Right, he'd finally imagined saying to the sky. If that's the way it is--

"Apologize?" Sherlock looked at him as if he'd proposed fan-dancing as a means of communication. "What good would that have done? I said it, and, obviously, you remembered it. You still do."

"People do forget things over time, Sherlock."

"In my family, we never forget a single word we've ever said to each other. I can still remember precisely the phrases Mycroft used when I contrived to walk in on him and Euphrenia Soames."

"And yet," John pointed out, "you're still speaking to each other."
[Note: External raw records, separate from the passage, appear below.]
(* ===== verification/CliMain.v ===== *)
(** * The command line program

    crates/pact-cli/src/main.rs: the commands, the authentication and the
    connection in front of them, their dispatch and the exit code. The
    machine is the interface [CliEnv] of the configuration; the login library
    (hpc_auth), the network and the agents are [CliWorld]. *)

From S2P Require Import Prelude Text Float64 Types JournalState JournalInvariants JournalProperties Raft.
From S2P Require Import ConfigService PolicyService EnrollmentService CertRotation Shell CliText CliCommands CliNodes CliLattice.
From stdpp Require Import options.

(** ** Commands *)

Inductive EmergencySubcommand := EmergencyStart (reason : string) | EmergencyEnd (force : bool).
Inductive ApproveSubcommand := ApproveList | ApproveAccept (id : string) | ApproveDeny (id m : string).
Inductive ServiceSubcommand := SvcStatus (name : option string) | SvcRestart (name : string) | SvcLogs (name : string).
Inductive NodeSubcommand :=
| NodeEnroll (node_id mac : string) (bmc_serial : option string)
| NodeDecommission (node_id : string) (force : bool)
| NodeAssign (node_id vcluster : string)
| NodeUnassign (node_id : string)
| NodeMove (node_id to_vcluster : string)
| NodeList (state vcluster : option string) (unassigned : bool)
| NodeInspect (node_id : string)
| NodeImport (group : option string).
Inductive GroupSubcommand := GroupList | GroupShow (name : string) | GroupSetPolicy (name policy : string).
Inductive JobsSubcommand := JobsList (node vcluster : option string) | JobsCancel (id : string) | JobsInspect (id : string).
Inductive ServicesSubcommand := ServicesList | ServicesLookup (name : string).
Inductive BlacklistSubcommand := BlacklistList | BlacklistAdd (pattern : string) | BlacklistRemove (pattern : string).
Inductive DagSubcommand := DagList (tenant state : option string) (n : N) | DagInspect (id : string) | DagCancel (id : string).
Inductive BudgetSubcommand := BudgetTenant (id : string) (days : N) | BudgetUser (id : string) (days : N).
Inductive BackupSubcommand := BackupCreate (path : string) | BackupVerify (path : string) | BackupRestore (path : string) (confirm : bool).
Inductive NodesSubcommand := NodesList (state vcluster : option string) (n : N) | NodesInspect (node_id : string).

Inductive Commands :=
| Status (node vcluster : option string)
| Diff (node : option string) (committed : bool)
| Log (n : N) (scope : option string)
| Commit (m : string)
| Rollback (seq : N)
| Exec (node : string) (command : list string)
| Shell (node : string)
| Emergency (action : EmergencySubcommand)
| Approve (action : ApproveSubcommand)
| Service (action : ServiceSubcommand)
| Cap (node : option string)
| Watch (vcluster : option string)
| Apply (spec : string)
| Node (action : NodeSubcommand)
| Promote (node : string) (dry_run : bool)
| Drain (node : string) | Cordon (node : string) | Uncordon (node : string) | Undrain (node : string)
| Reboot (node : string) | Reimage (node : string)
| Group (action : GroupSubcommand)
| Diag (node : option string) (lines : N) (source : string) (service grep vcluster : option string)
| Blacklist (action : BlacklistSubcommand)
| Jobs (action : JobsSubcommand)
| Queue (vcluster : option string)
| ClusterStatus
| Audit (source : string) (n : N)
| Accounting (vcluster : option string)
| Dag (action : DagSubcommand)
| Budget (action : BudgetSubcommand)
| Backup (action : BackupSubcommand)
| Nodes (action : NodesSubcommand)
| Health
| Services (action : ServicesSubcommand)
| Extend (mins : N)
| Login (server : option string) (device_code service_account : bool)
| Logout.

Definition needs_journal (c : Commands) : bool :=
  match c with
  | Status _ _ | Log _ _ | Commit _ | Rollback _ | Diff _ _ | Emergency _ | Approve _ | Watch _ | Apply _ | Exec _ _
  | Service _ | Cap _ | Extend _ | Node _ | Promote _ _ | Group _ | Blacklist _ | Diag _ _ _ _ _ _ | Drain _ | Cordon _
  | Uncordon _ | Undrain _ | Reboot _ | Reimage _ | ClusterStatus | Audit _ _ | Backup _ | Health | Services _ => true
  | Shell _ | Jobs _ | Queue _ | Accounting _ | Dag _ | Budget _ | Nodes _ | Login _ _ _ | Logout => false
  end.

(** The subcommands left out of the help text of a site without lattice. *)
Definition lattice_commands : list string :=
  ["drain"; "undrain"; "cordon"; "uncordon"; "jobs"; "queue"; "accounting"; "dag"; "budget"; "backup"; "nodes"; "services"].

(** ** The world *)

Inductive OAuthFlow := DeviceCode | ClientCredentials (client_id client_secret : string).
Class CliWorld := {
  auth_get_token : string → result string string;            (** hpc_auth's cache, by server *)
  auth_login : string → option OAuthFlow → result () string;
  auth_logout : string → result () string;
  journal_net : string → ConnectOutcome;
  agent_net : string → ConnectOutcome;
  net_reason : string;
  agent_exec : string → string → string → list string → result (list (result (option ExecOutput) Raft.Status)) Raft.Status;
  agent_commands : string → string → result (list CommandEntry) Raft.Status;
  agent_extend : string → string → N → result ExtendWindowResponse Raft.Status;
  agent_shell : string → string → ShellInput → result (list (result (option ShellOutput) Raft.Status)) Raft.Status;
  agent_diag : string → string → DiagRequest → result (list (result DiagChunk Raft.Status)) Raft.Status;
  journal_watch : string → string → result (list (result ConfigUpdate Raft.Status)) Raft.Status;
  fates : nat → CallFault * DateTime;                         (** of the requests to the journal, in order *)
  stream_cut : option (nat * Raft.Status);
  spec_toml : string → result ApplySpec string;
  policy_toml : string → result VClusterPolicy string;
}.

(** ** Outcomes *)

Record Outcome := { oc_out : list string; oc_err : list string; oc_code : Z }.
Definition exit_error (code : Z) (e : string) : Outcome := {| oc_out := []; oc_err := ["Error: " +:+ e]; oc_code := code |}.
(** What a panic leaves: an exit code of 101. *)
Definition panicked : Outcome := {| oc_out := []; oc_err := []; oc_code := 101 |}.
(** The end of main. *)
Definition finish (r : result string string) : Outcome :=
  match r with Ok output => {| oc_out := [output]; oc_err := []; oc_code := 0 |} | Err e => exit_error 1 e end.
Definition finish_prog (p : prog (result string string)) : prog Outcome := r ← p; mret (finish r).
(** A delegation prints its result itself, and exits when it failed. *)
Definition finish_delegation (p : prog (list ExternalCall * DelegationResult)) : prog Outcome :=
  r ← p;
  mret (let text := format_delegation_result r.2 in
        if de_success r.2 then {| oc_out := [text; ""]; oc_err := []; oc_code := 0 |}
        else {| oc_out := [text]; oc_err := []; oc_code := 1 |}).
(** [journal_client.as_mut().unwrap()] and [auth_channel.as_ref().unwrap()]. *)
Definition with_journal (connected : bool) (p : prog Outcome) : prog Outcome := if connected then p else mret panicked.

Section main.
Context `{Chrono} `{ChronoTimestamp} `{EntryJson} `{CliApi} `{CliEnv} `{CliWorld} `{Http} `{LatticeNodes} `{LatticeApi}.
Context (validator : TokenValidator) (domain_id : string).

(** ** Configuration of the delegation *)

Definition backend_of_text (s : string) : option NodeMgmtBackendType :=
  if decide (s = "csm") then Some Csm else if decide (s = "ochami") then Some Ochami else None.
Definition delegation_config (token : string) : DelegationConfig :=
  {| dl_lattice_endpoint := env_var "PACT_LATTICE_ENDPOINT";
     dl_lattice_token := match env_var "PACT_LATTICE_TOKEN" with
                         | Some t => Some t
                         | None => if Str.is_empty token then None else Some token
                         end;
     dl_node_mgmt_backend := env_var "PACT_NODE_MGMT_BACKEND" ≫= backend_of_text;
     dl_node_mgmt_base_url := env_var "PACT_NODE_MGMT_URL";
     dl_node_mgmt_token := env_var "PACT_NODE_MGMT_TOKEN";
     dl_openchami_smd_url := env_var "PACT_OPENCHAMI_SMD_URL";
     dl_openchami_token := env_var "PACT_OPENCHAMI_TOKEN";
     dl_timeout_secs := 30 |}.

(** ** Commands to an agent *)

Definition fault0 : CallFault := (fates 0).1.
Definition now0 : DateTime := (fates 0).2.

(** The agent of a node is found, connected to and asked. *)
Definition ask_agent (token node : string) (ask : string → result string string) : prog Outcome :=
  addr ← resolve_agent_address fault0 token node;
  mret (finish (let? a := addr in let? uri := connect_agent agent_net net_reason a in ask uri)).

Definition service_args (action : ServiceSubcommand) : string * list string :=
  match action with
  | SvcStatus name => ("systemctl", ["status"; default "--all" name])
  | SvcRestart name => ("systemctl", ["restart"; name])
  | SvcLogs name => ("journalctl", ["-u"; name; "-n"; "50"])
  end.

(** A shell prints while it runs. *)
Definition shell_outcome (r : list Printed * result string string) : Outcome :=
  let fin := finish r.2 in
  {| oc_out := omap (λ p, if p is PrintOut d then Some (from_utf8_lossy d) else None) r.1 ++ oc_out fin;
     oc_err := omap (λ p, if p is PrintErr t then Some t else None) r.1 ++ oc_err fin; oc_code := oc_code fin |}.

(** ** Dispatch *)

Definition dispatch_approve (token : string) (action : ApproveSubcommand) : prog Outcome :=
  match action with
  | ApproveList =>
      r ← approve_list fault0 token None;
      mret match r with Ok (Some text) => finish (Ok text) | Ok None => panicked | Err e => finish (Err e) end
  | ApproveAccept id => finish_prog (approve_decide fault0 token id "approved" "cli-user" "pact-platform-admin")
  | ApproveDeny id _ => finish_prog (approve_decide fault0 token id "rejected" "cli-user" "pact-platform-admin")
  end.

Definition dispatch_node (token : string) (d : DelegationConfig) (action : NodeSubcommand) : prog Outcome :=
  match action with
  | NodeEnroll node mac serial => finish_prog (cli_enroll validator domain_id fault0 token now0 node mac serial)
  | NodeDecommission node force => finish_prog (cli_decommission validator fault0 token node force)
  | NodeAssign node vc => finish_prog (cli_assign validator fault0 token node vc)
  | NodeUnassign node => finish_prog (cli_unassign validator fault0 token node)
  | NodeMove node to => finish_prog (cli_move_node validator fault0 token node to)
  | NodeList state vc unassigned => finish_prog (cli_list validator fault0 token state vc unassigned)
  | NodeInspect node => finish_prog (cli_inspect validator fault0 token node)
  | NodeImport group =>
      match dl_openchami_smd_url d with
      | None => mret (exit_error 1 "PACT_OPENCHAMI_SMD_URL not configured")
      | Some url => finish_prog (import_from_smd validator domain_id fates (env_var "PACT_HSM_PATH_PREFIX") token url
                                   (dl_openchami_token d) group)
      end
  end.

Definition dispatch_group (token : string) (action : GroupSubcommand) : prog Outcome :=
  match action with
  | GroupList => finish_prog (group_list fault0 stream_cut (λ i, (fates (S i)).1) token)
  | GroupShow name => finish_prog (group_show fault0 token name)
  | GroupSetPolicy name policy => finish_prog (group_set_policy fault0 env_read policy_toml token name policy)
  end.

Definition dispatch_jobs (d : DelegationConfig) (action : JobsSubcommand) : result string string :=
  match action with
  | JobsList node vc => list_jobs d node vc | JobsCancel id => cancel_job d id | JobsInspect id => inspect_job d id
  end.
Definition dispatch_dag (d : DelegationConfig) (action : DagSubcommand) : result string string :=
  match action with
  | DagList tenant state n => list_dags d tenant state n | DagInspect id => inspect_dag d id | DagCancel id => cancel_dag d id
  end.
Definition dispatch_budget (d : DelegationConfig) (action : BudgetSubcommand) : result string string :=
  match action with BudgetTenant id days => tenant_budget d id days | BudgetUser id days => user_budget d id days end.
Definition dispatch_nodes (d : DelegationConfig) (action : NodesSubcommand) : result string string :=
  match action with
  | NodesList state vc n => list_lattice_nodes d state vc n | NodesInspect node => inspect_lattice_node d node
  end.
Definition dispatch_services (d : DelegationConfig) (action : ServicesSubcommand) : result string string :=
  match action with ServicesList => list_services d | ServicesLookup name => lookup_service d name end.
Definition dispatch_backup (connected : bool) (token : string) (d : DelegationConfig) (principal role : string)
    (action : BackupSubcommand) : prog Outcome :=
  match action with
  | BackupCreate path =>
      with_journal connected (r ← backup_create fault0 token now0 d path principal role; mret (finish r.2))
  | BackupVerify path => mret (finish (backup_verify d path))
  | BackupRestore path confirm =>
      if confirm then with_journal connected (r ← backup_restore fault0 token now0 d path principal role; mret (finish r.2))
      else mret (finish (Err "backup restore is destructive — pass --confirm to proceed"))
  end.

Definition login_flow (device_code service_account : bool) : option OAuthFlow :=
  if device_code then Some DeviceCode
  else if service_account then Some (ClientCredentials (default "" (env_var "PACT_CLIENT_ID")) (default "" (env_var "PACT_CLIENT_SECRET")))
  else None.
"Not because he's forgotten," Sherlock said, "or because I apologized. I never did."

"No, you great blooming idiot," John said, "because he loves you."

Sherlock breathed in. John felt his cheeks heat and wondered if he'd said too much. Then Sherlock said, "Then, by your logic, apologies aren't necessary."

John got up, impatient. "Not if you're content to have Mycroft be the closest and quite possibly only relationship you'll ever have, no."

"Wait." Sherlock stretched out a hand, keeping his eyes on his face. "What would happen if I were to apologize? Not to Mycroft."

"I think you'd have to do it to find out," John said, and not to prolong his suspense. He felt shaky inside, as if something were about to break.

"Fine." Sherlock exhaled and said deliberately, "John, what I said before was unkind. And inaccurate, which is worse. I'm sorry. I..." He ran out of words and rubbed his forehead, closing his eyes. "Please, can't we go home. I want to go home."

He kept his eyes shut, waiting. It was strange, to see the uncertainty on his face--that, for once, he genuinely didn't believe he knew what John would do. That he was afraid to try to deduce the answer, because it was too important to him.

God, he'd missed Sherlock. He'd missed him so much he couldn't even admit it when he was right in front of him, because it would have cracked his world wide open, and he couldn't stand it happening again. Physician, heal thyself.

John sat down again and put a hand on his knee. Sherlock's eyes flew open, and he looked at John, questioning. Home, John thought. That sounded good.

He smiled. "I thought you'd never ask."